Anlage SiGewPMRdErl - Gewaltprävention in der Schule

Bibliographie

Titel
Sicherheits- und Gewaltpräventionsmaßnahmen in Schulen in Zusammenarbeit mit Polizei und Staatsanwaltschaft
Redaktionelle Abkürzung
SiGewPMRdErl,NI
Normtyp
Verwaltungsvorschrift
Normgeber
Niedersachsen
Gliederungs-Nr.
22410

Das Ziel einer gewaltfreien Schule ist nur gemeinsam mit allen an Schule Beteiligten zu erreichen. Deshalb sind die Schülerinnen und Schüler sowie die Erziehungsberechtigten frühzeitig in den Prozess der Entwicklung eines Sicherheitskonzepts einzubeziehen. Die Grundlage hierfür bildet ein innerschulischer Konsens über die Art und Weise des Umgangs mit gefährdenden Konflikten und Gewaltvorfällen. Neben räumlichen und technischen Sicherheitsaspekten sollte in dem Sicherheitskonzept ein verbindliches Vorgehen festgelegt werden. Dazu gehört die Entwicklung eines Regelsystems (Leitlinien) der Schule, das zur Klarheit bei Werten und Normen und zum rechtssicheren Verhalten bei Gewaltvorkommnissen beiträgt. Im Mittelpunkt steht dabei die Frage, wie zukünftig Gewalttaten jeglicher Art (physisch oder psychisch) kurz-, mittel- und langfristig verhütet und aufgearbeitet werden können. Vorfälle, die im Zusammenhang mit Gewaltdelikten stehen, sollten nicht beschönigt oder verschwiegen werden. Eine sorgfältige Aufarbeitung eines Gewaltgeschehens ist nicht nur zur Aufklärung des Vorfalls, seiner Ursachen und Folgen erforderlich, sie wirkt langfristig gewaltpräventiv.

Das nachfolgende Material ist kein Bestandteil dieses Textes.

Lemma receive_request_at E X K N M Q R c e random now :
  client_at sid E X K N M Q R c → ks_pending c = None → 0 <= E < 2 ^ 32 → Q < 2 ^ 63 → 0 <= R < 2 ^ 64 →
  len random = 32 →
  sealed (channel Control sid E (ek_s2c_control K)) (frame_image (mkFrame 0x04 0 (be4 E))) false Q = Ok e →
  (E + 1 = 2 ^ 32 ∧ ∃ c', receive 2 e random now c = (Err "struct.error", c')) ∨
  (E + 1 < 2 ^ 32 ∧
  let t1 := transcript_next (ks_control_transcript c) e in
  let input := update_input sid E (E + 1) random t1 in
  ∃ tag init c', receive 2 e random now c = (Ok (Some []), c') ∧ hmac_bytes X input = Ok tag ∧
    sealed (channel Control sid E (ek_c2s_control K))
      (frame_image (mkFrame 0x05 0 (be4 E ++ be4 (E + 1) ++ random ++ tag))) false R = Ok init ∧
    client_at sid E X K N M (Q + 1) (R + 1) c' ∧ ks_control_transcript c' = transcript_next t1 init ∧
    ks_pending c' = Some (mkPendingRekey (E + 1) (sha256 input) now None) ∧
    ks_sent c' = ks_sent c ++ [init]).
Proof.
  intros Hc Hpe He HQ HR Hr Hse. pose proof (proj2 (ca_control_window _ _ _ _ _ _ _ _ _ Hc)) as HQ0.
  assert (0 <= Q < 2 ^ 64) as HQ1 by lia.
  assert (len (frame_image (mkFrame 0x04 0 (be4 E))) <= 4080) as Hp
    by (rewrite frame_image_len; unfold be4; cbn; len_lia).
  destruct (sealed_fields _ _ _ _ _ _ _ sid_len He HQ1 Hp Hse) as (Hl & _).
  assert (31 <= len e) as Hl31 by len_lia.
  destruct (receive_record_at sid sid_len Control E X K N M Q R c _ e Hc He Hp HQ Hse) as (w & E1 & Rw).
  set (c1 := set_windows _ c) in E1.
  assert (client_at sid E X K N M (Q + 1) R c1 ∧ ks_pending c1 = None ∧
    ks_control_transcript c1 = ks_control_transcript c ∧ ks_sent c1 = ks_sent c) as (Hc1 & P1 & T1 & S1).
  { unfold c1. destruct Hc, c. cbn in *. split; [by split|done]. }
  rewrite (receive_eq _ _ _ _ _ _ Hl31 E1). cbn [is_control].
  rewrite finish_control by (unfold be4; len_lia). unfold deliver_frame. cbn [Z.eqb Pos.eqb negb andb].
  rewrite st_bind. destruct (Z.eq_dec (E + 1) (2 ^ 32)) as [Hmax|Hmax].
  - left. split; [done|]. destruct (request_overflow sid _ _ _ _ _ _ _ c1 e random now Hc1 P1 Hmax) as (c' & E2).
    rewrite E2. by eexists.
  - right. split; [lia|].
    destruct (accept_request_at sid sid_len _ _ _ _ _ _ _ c1 e random now Hc1 P1 ltac:(lia) ltac:(lia) HR Hr)
      as (tag & init & c' & E2 & R1 & R2 & R3 & R4 & R5 & R6 & _).
    rewrite T1 in *. rewrite S1 in *. exists tag, init, c'. rewrite E2. by split_and!.
Qed.
(* ===== verification/LinkInv.v ===== *)
(** * The link's invariant

    What holds of the two ends and of the records between them after any
    steps of the link: the data records in flight continue the numbers of
    their channels, and at most one message of a key update is in flight, at
    the place of the protocol where both ends stand. *)

From S2P Require Import Prelude Handshake Server Crypto Replay Record Rekey RekeyFacts RekaClient RekaFacts Link LinkFacts.
Import PyWindowFacts.
Local Open Scope reka_scope.

#[local] Arguments frame_image : simpl never.
#[local] Arguments transcript_next : simpl never.

(** ** Lanes: consecutive records of a data channel *)

Section Lanes.
Context {C : Crypto} {L : CryptoLaws C}.

(** [es] seal [ps] on the channel [ch], numbered from [n]. *)
Fixpoint run (P : bytes → Prop) (ch : RecordSender) (n : Z) (ps es : list bytes) : Prop :=
  match ps, es with
  | [], [] => True
  | p :: ps', e :: es' => sealed ch p false n = Ok e ∧ len p <= 4080 ∧ P p ∧ run P ch (n + 1) ps' es'
  | _, _ => False
  end.

Lemma run_len P ch n ps es : run P ch n ps es → len ps = len es.
Proof.
  revert n es. induction ps as [|p ps IH]; intros n [|e es] H; try done.
  destruct H as (_ & _ & _ & H). rewrite !len_cons. f_equal. by eapply IH.
Qed.

Lemma run_app P ch n ps es qs fs :
  run P ch n ps es → run P ch (n + len es) qs fs → run P ch n (ps ++ qs) (es ++ fs).
Proof.
  revert n es. induction ps as [|p ps IH]; intros n [|e es] H H2; try done; cbn in *.
  - by rewrite len_nil, Z.add_0_r in H2.
  - destruct H as (H0 & H1 & H3 & H). split_and!; try done. apply IH; [done|].
    rewrite len_cons in H2. by rewrite <- Z.add_assoc.
Qed.
(** Delivering what is there, the client's queue first. *)
Lemma settle sid (random : bytes) (now now' : Z) (n : nat) l :
  len sid = 16 → len random = 32 → link_inv sid l → weight l <= Z.of_nat n →
  ∃ script l', Forall (λ a, is_delivery a = true) script ∧ run_script ck sk secret script l = Some l' ∧
    (quiet l' ∨ stuck now l').
Proof.
  intros Hl Hr. revert l. induction n as [|n IH]; intros l Hi Hw.
  - exists [], l. split; [done|]. split; [done|]. left. unfold weight in Hw.
    pose proof (len_nonneg (ln_up l)). pose proof (len_nonneg (ln_down l)).
    destruct (owed_range (ln_server l) (ln_client l)). split; apply len_0_nil; lia.
  - destruct (ln_down l) as [|e rest] eqn:Ed.
    + destruct (ln_up l) as [|e rest] eqn:Eu; [exists [], l; split; [done|]; split; [done|]; by left|].
      destruct (deliver_up sid l e rest now now' Hl Hi Eu) as [(l1 & E1 & Hi1 & Hw1)|(o & s2 & E1 & Hrf)].
      * destruct (IH l1 Hi1 ltac:(lia)) as (script & l' & Hs & E & Hq).
        exists (Up now now' :: script), l'. split; [by constructor|]. cbn. by rewrite E1.
      * exists [], l. split; [done|]. split; [done|]. right. right. by exists e, rest, now', o, s2.
    + destruct (deliver_down sid l e rest random now Hl Hi Ed Hr) as [(l1 & E1 & Hi1 & Hw1)|Hlim].
      * destruct (IH l1 Hi1 ltac:(lia)) as (script & l' & Hs & E & Hq).
        exists (Down random now :: script), l'. split; [constructor; [by apply Z.eqb_eq|done]|]. cbn. by rewrite E1.
      * exists [], l. split; [done|]. split; [done|]. right. left. by exists e, rest.
Qed.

Die Dienstbesprechungen sollten dazu genutzt werden, ein abgestimmtes Vorgehen der Lehrkräfte zu gewährleisten, regelmäßig Schwerpunkte der Prävention festzulegen und alle Lehrkräfte der Schule über auffällig gewordene Schülerinnen und Schüler zu informieren. Die dadurch verstärkte Beobachtung und Wahrnehmung schafft die Voraussetzung für ein offensives Zugehen auf diese Schülerinnen und Schüler.

Um Gewalt in der Schule einzudämmen, darf auf eindeutiges und nachdrückliches Reagieren nicht verzichtet werden. Schülerinnen und Schülern muss deutlich werden, dass gesellschaftliche, individuelle oder soziale Umstände in keinem Fall rechtsverletzendes Verhalten rechtfertigen. Beharrliche und uneinsichtige Verletzungen der schulischen Ordnung können es erfordern, Ordnungsmaßnahmen zu ergreifen.

Jede Gewalttat (gegen Personen oder Sachen) muss geächtet werden. Sie bedarf auch auf der Täterseite der Aufarbeitung. Dazu gehören eine nicht beschönigende, sachliche, konfrontierende Auseinandersetzung mit dem Vorfall und seinen Folgen sowie Geschädigten ebenso wie die Anleitung zur Wiedergutmachung. Gegebenenfalls anzuwendende Erziehungsmittel und Ordnungsmaßnahmen (§ 61 NSchG) sollten so gewählt sein, dass sie sich als logische und soziale Folgen aus dem Fehlverhalten ergeben. Stigmatisierungen und Demütigungserfahrungen sollte entgegen gewirkt werden.

Schülerinnen und Schüler sollten dazu ermutigt werden, sich in Problemlagen einer Lehrkraft oder der Schulleitung anzuvertrauen. Hierzu muss eine unaufdringliche und diskrete Möglichkeit geschaffen werden. Schülerinnen und Schüler, die von Gewalt betroffen sind oder Kenntnisse darüber haben, müssen sich auch anonym mitteilen können. Allen Hinweisen muss zeitnah nachgegangen werden. Auch die Eltern sollten aufgefordert werden, ihnen bekannt gewordene Fälle, in denen Schülerinnen oder Schüler Opfer von Gewalt werden, der Schule mitzuteilen.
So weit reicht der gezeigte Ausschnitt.